Everything you need to know about lung transplants for COPD.

Many Americans living with chronic lung disease, such as chronic obstructive pulmonary disease (COPD), can often find themselves looking for relief from their symptoms. For some, traditional treatment options such as bronchodilator inhalers and corticosteroids are insufficient, treating only symptoms rather than disease progression. Although there are effective alternative treatment options available, many look first to lung transplants for COPD. However, though lung transplants can significantly improve quality of life within patients, the procedure is not without its downsides.

With your health in mind, the Lung Institute is here to break down everything you need to know about Lung Transplants for COPD: The Facts Behind Invasive Treatments.

Getting a Lung Transplant- An Overview

Although it may seem obvious, a lung transplant is not a simple surgery. In fact, it is extraordinarily complex, dangerous, time-consuming and expensive. Aside from the high costs and pre-screening conditions necessary to qualify (have severe lung disease but healthy enough to have the surgery), a general overview of the steps to receiving a lung are difficult to progress with 22 people dying every day from the lack of available organs for transplant.

Here are the general steps to getting a lung transplant:

  • A doctor refers the patient to a regional transplant center
  • During this visit, doctors, psychologists, social workers and staff will gather information from the patient (this may take weeks or months) examining physical health, family and social support, finances, psychological makeup and any other medical conditions or concerns.
  • Once testing is completed, a patient will be either confirmed or denied. If confirmed for a transplant, the patient’s name will be added to a regional and national organ recipient list.
  • In placement on this list, a Lung Allocation Score is used to determine ranking, this score is based on how likely the patient is to live without a lung transplant, as well as how long a patient is expected to live after a transplant.
  • When a set of lungs becomes available, the candidate will be immediately called to a transplant center to prepare for surgery.

After surgery, a patient can expect a recovery time of roughly two weeks to a month or longer. However, after surgery, the real work begins with the introduction of regular immune-suppressive drugs, frequent doctor visits, as well as physical therapy and rehabilitation exercises.

Lung Transplants for COPD: The Facts Behind Invasive Treatments

Potential Benefits and Drawbacks of Lung Transplants for COPD         

Although receiving a lung transplant is a long and arduous road, the benefits of a successful transplant are generally undeniable.
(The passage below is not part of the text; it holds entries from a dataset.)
(** [Enum] on an attribute whose type is unknown or accepts every value
    stores the converted values and reports nothing. *)
Lemma Enum_accepted_step IsCompatible ToMap ToSlice (a : AttributeExpr) (vals : list Value)
  (errs : list Error) :
  (forall t, AttrType a = Some t -> forallb (IsCompatible t) vals = true) ->
  Enum IsCompatible ToMap ToSlice vals (mkState (EAttributeExpr a) errs) =
  mkState (EAttributeExpr (SetValidation a
    (withValues (ensureValidation a) (map (enumValue ToMap ToSlice) vals)))) errs.
Proof.
  intros Hc. unfold Enum; simpl. destruct (AttrType a) as [t|] eqn:Ht.
  - rewrite enumCheck_known; simpl. specialize (Hc t eq_refl). rewrite Hc.
    rewrite (enumCheck_compatible_silent IsCompatible t vals
               (fun j v => ErrIncompatibleValue v j (Name t)) Hc), app_nil_r.
    reflexivity.
  - rewrite enumCheck_unknown. reflexivity.
Qed.

(** A second [MinLength] (resp. [MaxLength]) replaces the first on an
    attribute of a length-checked or unknown type: the first call leaves
    no trace. *)
Theorem MinLength_MaxLength_last_call_wins (a : AttributeExpr) (errs : list Error) (n1 n2 : Z) :
  typeIsNilOr a isLengthKind ->
  let s := mkState (EAttributeExpr a) errs in
  MinLength n2 (MinLength n1 s) = MinLength n2 s /\
  MaxLength n2 (MaxLength n1 s) = MaxLength n2 s.
Proof.
  intros Hk; cbv zeta; unfold typeIsNilOr in Hk.
  unfold MinLength, MaxLength; simpl.
  destruct (SetValidation_twice a (withMinLength (ensureValidation a) n1)
              (withMinLength (withMinLength (ensureValidation a) n1) n2)) as [Hs1 [He1 Ht1]].
  destruct (SetValidation_twice a (withMaxLength (ensureValidation a) n1)
              (withMaxLength (withMaxLength (ensureValidation a) n1) n2)) as [Hs2 [He2 Ht2]].
  destruct (with_overwrite (ensureValidation a)) as [_ [_ [_ [_ [_ [Hmin Hmax]]]]]].
  destruct (AttrType a) as [t|] eqn:Ht; [rewrite Hk|clear Hk]; simpl;
    rewrite ?Ht1, ?Ht2, ?Ht, ?Hk, ?He1, ?He2; simpl;
    rewrite ?Hs1, ?Hs2, ?Hmin, ?Hmax; split; reflexivity.
Qed.

(** A second valid [Minimum] (resp. [Maximum]) replaces the first on an
    attribute of a numeric or unknown type. *)
Theorem Minimum_Maximum_last_call_wins (a : AttributeExpr) (errs : list Error)
  (v1 v2 : Value) (x1 x2 : spec_float) :
  typeIsNilOr a isNumericKind -> numberValue v1 = Some x1 -> numberValue v2 = Some x2 ->
  let s := mkState (EAttributeExpr a) errs in
  Minimum v2 (Minimum v1 s) = Minimum v2 s /\
  Maximum v2 (Maximum v1 s) = Maximum v2 s.
Proof.
  intros Hk H1 H2; cbv zeta; unfold typeIsNilOr in Hk.
  unfold Minimum, Maximum; simpl. rewrite H1, H2.
  destruct (SetValidation_twice a (withMinimum (ensureValidation a) x1)
              (withMinimum (withMinimum (ensureValidation a) x1) x2)) as [Hs1 [He1 Ht1]].
  destruct (SetValidation_twice a (withMaximum (ensureValidation a) x1)
              (withMaximum (withMaximum (ensureValidation a) x1) x2)) as [Hs2 [He2 Ht2]].
  destruct (with_overwrite (ensureValidation a)) as [_ [_ [_ [Hmin [Hmax _]]]]].
  destruct (AttrType a) as [t|] eqn:Ht; [rewrite Hk|clear Hk]; simpl;
    rewrite ?Ht1, ?Ht2, ?Ht, ?Hk, ?He1, ?He2; simpl;
    rewrite ?Hs1, ?Hs2, ?Hmin, ?Hmax; split; reflexivity.
Qed.

(** A second [Pattern] whose expression compiles replaces a first one
    that compiled, on an attribute of string or unknown type. *)
Theorem Pattern_last_call_wins regexpCompile (a : AttributeExpr) (errs : list Error) (p1 p2 : string) :
  typeIsNilOr a (fun k => bool_decide (k = StringKind)) ->
  regexpCompile p1 = None -> regexpCompile p2 = None ->
  let s := mkState (EAttributeExpr a) errs in
  Pattern regexpCompile p2 (Pattern regexpCompile p1 s) = Pattern regexpCompile p2 s.
Proof.
  intros Hk H1 H2; cbv zeta; unfold typeIsNilOr in Hk.
  unfold Pattern; simpl. rewrite H1, H2.
  destruct (SetValidation_twice a (withPattern (ensureValidation a) p1)
              (withPattern (withPattern (ensureValidation a) p1) p2)) as [Hs [He Ht']].
  destruct (with_overwrite (ensureValidation a)) as [_ [_ [Hp _]]].
  destruct (AttrType a) as [t|] eqn:Ht.
  - apply bool_decide_eq_true in Hk.
    assert (Hb : bool_decide (Kind_of t <> StringKind) = false)
      by (apply bool_decide_eq_false; tauto).
    rewrite Hb; simpl. rewrite ?Ht', ?Ht, ?Hb, ?He, ?Hs, ?Hp. reflexivity.
  - simpl. rewrite ?Ht', ?Ht, ?He, ?Hs, ?Hp. reflexivity.
Qed.

(** On an attribute of string or unknown type, a [Format] call with a
    supported format is entirely overridden by a later [Format] call,
    whatever that later format is: the later format is stored, and only the
    later call's error, if any, is reported. *)
Theorem Format_last_call_wins IsSupportedValidationFormat (a : AttributeExpr) (errs : list Error)
  (f1 f2 : string) :
  typeIsNilOr a (fun k => bool_decide (k = StringKind)) ->
  IsSupportedValidationFormat f1 = true ->
  let s := mkState (EAttributeExpr a) errs in
  Format IsSupportedValidationFormat f2 (Format IsSupportedValidationFormat f1 s) =
  Format IsSupportedValidationFormat f2 s.
Proof.
  intros Hk H1; cbv zeta; unfold typeIsNilOr in Hk.
  unfold Format; simpl. rewrite H1.
  destruct (SetValidation_twice a (withFormat (ensureValidation a) f1)
              (withFormat (withFormat (ensureValidation a) f1) f2)) as [Hs [He Ht']].
  destruct (with_overwrite (ensureValidation a)) as [_ [Hf _]].
  destruct (AttrType a) as [t|] eqn:Ht.
  - apply bool_decide_eq_true in Hk.
    assert (Hb : bool_decide (Kind_of t <> StringKind) = false)
      by (apply bool_decide_eq_false; tauto).
    rewrite Hb; simpl. rewrite ?Ht', ?Ht, ?Hb, ?He, ?Hs, ?Hf.
    destruct (IsSupportedValidationFormat f2); reflexivity.
  - simpl. rewrite ?Ht', ?Ht, ?He, ?Hs, ?Hf.
    destruct (IsSupportedValidationFormat f2); reflexivity.
Qed.

(** Two accepted [Enum] calls: the second list replaces the first; the
    values are not merged. *)
Theorem Enum_last_call_wins IsCompatible ToMap ToSlice (a : AttributeExpr) (errs : list Error)
  (vals1 vals2 : list Value) :
  (forall t, AttrType a = Some t -> forallb (IsCompatible t) vals1 = true) ->
  (forall t, AttrType a = Some t -> forallb (IsCompatible t) vals2 = true) ->
  let s := mkState (EAttributeExpr a) errs in
  Enum IsCompatible ToMap ToSlice vals2 (Enum IsCompatible ToMap ToSlice vals1 s) =
  Enum IsCompatible ToMap ToSlice vals2 s.
Proof.
  intros H1 H2; cbv zeta.
  destruct (SetValidation_twice a (withValues (ensureValidation a) (map (enumValue ToMap ToSlice) vals1))
              (withValues (withValues (ensureValidation a) (map (enumValue ToMap ToSlice) vals1))
                 (map (enumValue ToMap ToSlice) vals2))) as [Hs [He Ht']].
  destruct (with_overwrite (ensureValidation a)) as [Hv _].
  rewrite (Enum_accepted_step _ _ _ a vals1 errs H1).
  rewrite (Enum_accepted_step _ _ _ a vals2 errs H2).
  rewrite Enum_accepted_step by (rewrite Ht'; exact H2).
  rewrite He, Hs, Hv. reflexivity.
Qed.


(** The mantissa loop reads a string of digits to its end, as its
    decimal value. *)
Lemma readMantissa_digits (s : string) :
  forall m frac sd, allDigits s = true ->
  readMantissa s m false frac sd = (decimalValue s m, frac, sd || negb (String.eqb s ""), EmptyString).
Proof.
  induction s as [|c r IH]; intros m frac sd H; simpl in *.
  - rewrite orb_false_r. reflexivity.
  - apply andb_prop in H as [Hc Hr]. apply bool_decide_eq_true in Hc.
    destruct (digitVal c) as [d|] eqn:Hd; [|destruct Hc as [? Hc]; discriminate].
    destruct (ascii_dec c ".") as [->|_]; [discriminate|].
    rewrite IH by exact Hr. rewrite orb_true_r. reflexivity.
Qed.

(** A string starting with a digit has no sign and is no special value. *)
Lemma digit_head (c : ascii) (r : string) :
  digitVal c <> None ->
  special (String c r) = None /\
  (match String c r with
   | String "+" r' => (false, r')
   | String "-" r' => (true, r')
   | _ => (false, String c r)
   end) = (false, String c r).
Proof.
  intros H. destruct c as [b0 b1 b2 b3 b4 b5 b6 b7].
  destruct b0, b1, b2, b3, b4, b5, b6, b7;
    try (exfalso; apply H; reflexivity); split; reflexivity.
Qed.

Lemma ParseFloat_digits_eq (s : string) :
  s <> EmptyString -> allDigits s = true ->
  ParseFloat s = (if isInfinite (float64_of_Z (decimalValue s 0)) then None
                  else Some (float64_of_Z (decimalValue s 0))).
Proof.
  intros Hne Hd. destruct s as [|c r]; [congruence|].
  assert (Hc : digitVal c <> None).
  { simpl in Hd. apply andb_prop in Hd as [Hc _]. apply bool_decide_eq_true in Hc.
    destruct Hc as [x Hx]. congruence. }
  destruct (digit_head c r Hc) as [Hs Hsign].
  unfold ParseFloat. rewrite Hs. unfold readFloat. rewrite Hsign.
  rewrite readMantissa_digits by exact Hd.
  remember (decimalValue (String c r) 0) as z eqn:Hz. clear Hz. simpl.
  unfold float64_of_decimal. rewrite Z.mul_1_r.
  destruct (Z.eqb_spec z 0) as [H0|H0].
  - subst z. reflexivity.
  - simpl. unfold float64_of_Z. destruct (binary_normalize prec64 emax64 z 0 false); reflexivity.
Qed.

(** [strconv.ParseFloat] on a non-empty string of decimal digits returns
    the integer the digits denote, converted to [float64] as Go converts
    an integer; it fails (range error) exactly when that conversion
    overflows to infinity. *)
Theorem ParseFloat_decimal_digits (s : string) :
  s <> EmptyString -> allDigits s = true ->
  ParseFloat s = (if isInfinite (float64_of_Z (decimalValue s 0)) then None
                  else Some (float64_of_Z (decimalValue s 0))).
Proof.
  intros Hne Hd. destruct s as [|c r]; [congruence|].
  assert (Hc : digitVal c <> None).
  { simpl in Hd. apply andb_prop in Hd as [Hc _]. apply bool_decide_eq_true in Hc.
    destruct Hc as [x Hx]. congruence. }
  destruct (digit_head c r Hc) as [Hs Hsign].
  unfold ParseFloat. rewrite Hs. unfold readFloat. rewrite Hsign.
  rewrite readMantissa_digits by exact Hd.
  remember (decimalValue (String c r) 0) as z eqn:Hz. clear Hz. simpl.
  unfold float64_of_decimal. rewrite Z.mul_1_r.
  destruct (Z.eqb_spec z 0) as [H0|H0].
  - subst z. reflexivity.
  - simpl. unfold float64_of_Z. destruct (binary_normalize prec64 emax64 z 0 false); reflexivity.
Qed.

(** A bound given as a string of decimal digits is stored exactly as the
    integer it denotes would be, given as any Go integer type the type
    switch handles ([uint] and [uintptr] are not handled), unless the
    digits overflow [float64]. *)
Theorem Minimum_Maximum_digit_string_as_integer (s : string) (k : GoInt) (st : EvalState) :
  s <> EmptyString -> allDigits s = true ->
  isInfinite (float64_of_Z (decimalValue s 0)) = false ->
  k <> GUint -> k <> GUintptr ->
  Minimum (VString s) st = Minimum (VInteger k (decimalValue s 0)) st /\
  Maximum (VString s) st = Maximum (VInteger k (decimalValue s 0)) st.
Proof.
  intros Hne Hd Hinf Hk1 Hk2.
  assert (Hs : numberValue (VString s) = Some (float64_of_Z (decimalValue s 0))).
  { simpl. rewrite ParseFloat_digits_eq, Hinf by assumption. reflexivity. }
  assert (Hi : numberValue (VInteger k (decimalValue s 0)) = Some (float64_of_Z (decimalValue s 0))).
  { destruct k; simpl; congruence. }
  unfold Minimum, Maximum. rewrite Hs, Hi. split; reflexivity.
Qed.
  • 80% of people recovering from a lung transplant surgery say they have no limitations on their physical activity.
  • For those surviving five years or more, nearly 40% continue to work at least part time.
  • Lung transplantation dramatically improves short-term quality of life

However, despite the life-altering benefits of a lung transplant, the procedure is not without its own drawbacks. Lung transplant surgery is an incredibly invasive procedure, and for seniors, this form of surgery is inherently dangerous even within the best standards. Here are a few other drawbacks:


  • A lung transplant is an incredibly expensive procedure, estimated costs beginning at $735k
  • Complications from a lung transplant are inevitable
  • Long-term survival after a lung transplant is not as promising as it is after other organ transplants, like kidney or liver.
    • 80% of people survive at least one year after lung transplant
    • 55-70% of people survive at least one year after lung transplant
  • Lung transplants patients see some of the highest rates of acute rejection than most other solid-transplant recipients.
  • Age at the time of transplant is the most important factor influencing lung transplant survival, and patients 60 or 65 are known to cause hesitation in transplant centers.

When Is It Time to Consider Cellular Therapy?
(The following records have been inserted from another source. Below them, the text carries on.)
(** ** Constructors *)

Lemma randomSecret_default_spec (r : Secret.Rng) :
  (forall i, Secret.unit_interval (Secret.draws r i)) ->
  String.length (Secret.randomSecret_default r).1 = 64%nat
  /\ Secret.all_alphanumeric (Secret.randomSecret_default r).1 = true
  /\ Secret.consumed (Secret.randomSecret_default r).2
     = (Secret.consumed r + 64)%nat.
Proof.
  intros Hr. unfold Secret.randomSecret_default, Secret.randomSecret.
  change (Z.to_nat Secret.DEFAULT_LENGTH) with 64%nat.
  destruct (loop_spec 64 "" r Hr) as (H1 & H2 & _ & H4).
  rewrite H1, H2, H4. repeat split.
Qed.

(** X3: the constructors of [Player] and [Game] draw the secret with
    [randomSecret()]: on a random source with values in [0, 1) the
    secret of a new player and of a new game has 64 characters, all
    alphanumeric, [verifySecret] accepts that string and no other, and
    the source has advanced by 64 draws. *)
Theorem constructors_draw_secret {Config : Type} (sub : Game.Subclass Config)
    (_protected : bool) (cfg : option Config)
    (maxPlayerCount maxInactiveTimeMinutes : option Z)
    (uuid username : string) (r : Secret.Rng) :
  (forall i, Secret.unit_interval (Secret.draws r i)) ->
  let p := (Player.new uuid username r).1 in
  let g := (Game.new sub _protected cfg maxPlayerCount maxInactiveTimeMinutes
                     uuid r).1 in
  (String.length (Player.secret p) = 64%nat
   /\ Secret.all_alphanumeric (Player.secret p) = true
   /\ (forall candidate,
         Player.verifySecret p candidate = true <-> candidate = Player.secret p)
   /\ Secret.consumed (Player.new uuid username r).2
      = (Secret.consumed r + 64)%nat)
  /\ (String.length (Game.secret g) = 64%nat
      /\ Secret.all_alphanumeric (Game.secret g) = true
      /\ (forall candidate,
            Game.verifySecret g candidate = true <-> candidate = Game.secret g)
      /\ Secret.consumed
           (Game.new sub _protected cfg maxPlayerCount maxInactiveTimeMinutes
                     uuid r).2
         = (Secret.consumed r + 64)%nat).
Proof.
  intros Hr. destruct (randomSecret_default_spec r Hr) as (Hlen & Halnum & Hpos).
  unfold Player.new, Game.new, Player.verifySecret, Game.verifySecret.
  destruct (Secret.randomSecret_default r) as [sec r']. cbn in *.
  repeat split; try assumption;
    try (intros Hv; apply bool_decide_eq_true in Hv; congruence);
    intros ->; now apply bool_decide_eq_true.
Qed.

Lemma constructors_draw_secret_witness :
  String.length (Player.secret (Player.new "f2" "bob" half_rng).1) = 64%nat
  /\ String.length
       (Game.secret (Game.new plain true None None None "c3" half_rng).1) = 64%nat.
Proof.
  destruct (constructors_draw_secret plain true None None None "c3" "bob" half_rng)
    as [_ (Hg & _)].
  { intros i. split; [discriminate | reflexivity]. }
  destruct (constructors_draw_secret plain true None None None "f2" "bob" half_rng)
    as [(Hp & _) _].
  { intros i. split; [discriminate | reflexivity]. }
  split; [exact Hp | exact Hg].
Defined.

(** X4: a game is constructed with a maximum player count of at least
    1 (6 when the argument is omitted or 0) and a nonzero inactivity
    window (10 minutes by default); it has no players, is not full, can
    be joined, keeps the protection flag, and [active()] is false for it
    at every time. *)
Theorem new_game_state {Config : Type} (sub : Game.Subclass Config)
    (_protected : bool) (cfg : option Config)
    (maxPlayerCount maxInactiveTimeMinutes : option Z)
    (uuid : string) (r : Secret.Rng) :
  let g := (Game.new sub _protected cfg maxPlayerCount maxInactiveTimeMinutes
                     uuid r).1 in
  1 <= Game.MAX_PLAYER_COUNT g
  /\ Game.MAX_PLAYER_COUNT g
     = (if default 0 maxPlayerCount =? 0 then 6
        else Z.max (default 0 maxPlayerCount) 1)
  /\ Game.MAX_INACTIVE_TIME_MINUTES g
     = (if default 0 maxInactiveTimeMinutes =? 0 then 10
        else default 0 maxInactiveTimeMinutes)
  /\ Game.MAX_INACTIVE_TIME_MINUTES g <> 0
  /\ Game.id g = uuid
  /\ Game.protected g = _protected
  /\ Game.getPlayerCount g = 0
  /\ Game.full g = false
  /\ Game.joinable g = true
  /\ forall now, Game.active g now = false.
Proof.
  unfold Game.new. destruct (Secret.randomSecret_default r) as [sec r'].
  cbn zeta. cbn [fst].
  unfold Game.full, Game.getPlayerCount, Game.joinable, Game.active,
    Game.active_run, Object_values, Object_keys_length.
  cbn [Game.MAX_PLAYER_COUNT Game.MAX_INACTIVE_TIME_MINUTES Game.id
       Game.protected Game.players Game.joiningAllowed].
  rewrite map_size_empty, map_to_list_empty.
  unfold Game.DEFAULT_MAX_PLAYER_COUNT, Game.DEFAULT_MAX_INACTIVE_MINUTES.
  destruct maxPlayerCount as [n|], maxInactiveTimeMinutes as [m|]; cbn [default];
    repeat match goal with
           | |- context [?x =? 0] => destruct (Z.eqb_spec x 0)
           end;
    repeat split; try reflexivity; try lia;
    try (apply negb_false_iff, Z.ltb_lt; lia).
Qed.

(** ** player.ts *)

Lemma in_Object_values {V : Type} (m : gmap string V) (v : V) :
  In v (Object_values m) <-> exists k, m !! k = Some v.
Proof.
  unfold Object_values. rewrite <- list_elem_of_In, list_elem_of_fmap. split.
  - intros ([k v'] & -> & Hin). exists k. now apply elem_of_map_to_list.
  - intros (k & Hk). exists (k, v). split; [reflexivity|].
    now apply elem_of_map_to_list.
Qed.

Lemma length_Object_values {V : Type} (m : gmap string V) :
  length (Object_values m) = size m.
Proof. unfold Object_values. now rewrite length_fmap, length_map_to_list. Qed.

(** X5: attaching a game socket that was not registered and detaching
    it again gives back the player's socket dictionary; the player is as
    before, except that [inactiveSince] is the time of the detachment
    when no other game socket is left. *)
Theorem add_remove_game_socket (p : Player.t) (socket : Handle) (now : Z) :
  Player.gameSockets p !! handle_id socket = None ->
  Player.removeGameSocket (Player.addGameSocket p socket) socket now
  = Player.mk (Player.id p) (Player.username p) (Player.secret p)
              (Player.gameSockets p) (Player.debugSockets p)
              (if Player.active p then Player.inactiveSince p else now)
              (Player.logger p).
Proof.
  intros Hnew. unfold Player.removeGameSocket, Player.addGameSocket, Player.active.
  cbn. rewrite delete_insert_id by exact Hnew.
  now destruct (Object_keys_length (Player.gameSockets p) =? 0).
Qed.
Every 10 minutes a name is added to the national transplant waiting list. Simply put, not everyone can get a lung transplant. But for those who cannot due to availability or the high cost of treatment, alternative treatment options exist in the form of cellular therapy.

Although cellular therapy for the treatment of COPD is a form a treatment that has rapidly advanced in recent years, it has shown significant efficacy in not only addressing lung disease symptoms but in addressing progression itself. Cellular therapy in comparison to more traditional treatment options (medication, inhalers and oxygen) uses the body’s natural reparative factors to promote healing from within, all while being virtually free of adverse effects.

Lung Transplants for COPD: The Facts Behind Invasive Treatments

Moving Forward…

It’s important to understand and discuss the facts behind lung transplants for COPD with your doctor in order to make the best decision. Although COPD can seem insurmountable, the first step to living a longer life is finding a treatment that addresses the disease head-on. Changing one’s diet and consistently exercising are among the best lifestyle changes one can do aside from quitting smoking. However, if you’re looking to address COPD progression directly, it may be time to consider cellular therapy. Rather than only addressing the symptoms of lung disease, cellular therapy directly affects disease progression and can improve quality of life and pulmonary function. For people with lung disease, a change in quality of life could mean the difference between struggling to walk to the mailbox and riding a bike.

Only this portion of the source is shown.